Analytical Investigation of Lightning Strike-Induced Damage of OPGWs Based on a Coupled Arc-Electrical-Thermal Simulation

Abstract

This study investigated lightning-induced damage of optical fiber overhead ground wires (OPGWs) through damage measurements, numerical simulations and influencing factor analysis. A high-precision damage measurement method was proposed to calculate the lightning damage volume based on laser profile scanning and a developed data processing program. The time-and-space-varying current and heat flows obtained from an arc magnetohydrodynamic model were loaded on OPGWs by stepwise segmental injection to establish a coupled arc-thermal-electric model and simulate the heating and damage behavior of OPGWs. The comparisons indicated that the simulated metal phase transition region agreed well with the actual damage distribution, and the area surrounded by the aluminum melting point isotherm provided a good prediction of the arc sweep damage.

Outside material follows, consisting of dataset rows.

(* ------------------------------------------------------------------ *)
(** ** Properties of [execute_diagnostic_skill] *)

Lemma dk_close_client_len (c : nat) (st : Store) :
  length (client_heap (dk_close c st)) = length (client_heap st).
Proof.
  unfold dk_close. destruct (client_heap st !! c) as [d|]; [|done].
  destruct (dk_api_client d) as [a|]; [|done].
  destruct (api_client_close a (releases st)). simpl. apply length_insert.
Qed.

Lemma unregister_client_len (tok : string) (st : Store) :
  length (client_heap (unregister_cluster tok st).2) = length (client_heap st).
Proof.
  unfold unregister_cluster. destruct (sessions st !! tok) as [r|]; [|done]. simpl.
  unfold session_cleanup. simpl. destruct (sess_heap st !! r) as [s|]; [|done].
  destruct (k8s_client s) as [c|]; [|done].
  by rewrite dk_close_client_len.
Qed.

(** X11: a request whose [session_token] parameter is missing or empty,
    unknown, or names an expired session is answered with an error before
    any client handle is built: the first case with the "required"
    message and no change, the other two with the same "Invalid or
    expired" message, the token's entry being absent afterwards and every
    other entry unchanged. *)
Theorem execute_rejects_without_live_session (skill : string)
  (params : gmap string string) (now : Q) (st : Store)
  (H : match params !! "session_token" with
       | Some tok =>
           tok = "" ∨ sessions st !! tok = None
           ∨ ∃ r s, sessions st !! tok = Some r ∧ sess_heap st !! r = Some s
                    ∧ is_expired s now = true
       | None => True
       end) :
  (execute_diagnostic_skill skill params now st).1
    = (if opt_str_truthy (params !! "session_token")
       then ExecError "Invalid or expired session token"
       else ExecError "session_token parameter is required for all diagnostic skills")
  ∧ sess_heap (execute_diagnostic_skill skill params now st).2 = sess_heap st
  ∧ length (client_heap (execute_diagnostic_skill skill params now st).2)
    = length (client_heap st)
  ∧ (∀ k, params !! "session_token" ≠ Some k →
       sessions (execute_diagnostic_skill skill params now st).2 !! k = sessions st !! k)
  ∧ (∀ tok, params !! "session_token" = Some tok → tok ≠ "" →
       sessions (execute_diagnostic_skill skill params now st).2 !! tok = None).
Proof.
  unfold execute_diagnostic_skill.
  destruct (params !! "session_token") as [tok|] eqn:P; simpl.
  2: { repeat split; done. }
  destruct (String.eqb_spec tok "") as [->|Hne]; simpl.
  { repeat split; try done. intros tok [= <-] Hc. done. }
  destruct H as [H|[H|(r & s & Hr & Hs & Hx)]]; [done| |].
  - unfold get_session. rewrite H. simpl.
    repeat split; try done. intros tok' [= <-] _. done.
  - unfold get_session. rewrite Hr, Hs, Hx. simpl.
    destruct (unregister_frame tok st) as [U1 U2].
    split; [done|]. split; [exact U2|]. split; [apply unregister_client_len|]. split.
    + intros k Hk. rewrite U1. apply lookup_delete_ne. congruence.
    + intros tok' [= <-] _. rewrite U1. apply lookup_delete_eq.
Qed.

The hysteresis of the temperature rise suggested that lightning damage was dominated by heat flow conduction rather than the Joule heating effect. Furthermore, the continuing current was the main cause of severe damage. The damage volume increased linearly with increasing charge transfer. As the discharge gap increases, the arc loading intensity decreases, but the damage volume undergoes a non-monotonic change, which is due to the complex variations in the arc attachment area regulated by the discharge gap and current intensity.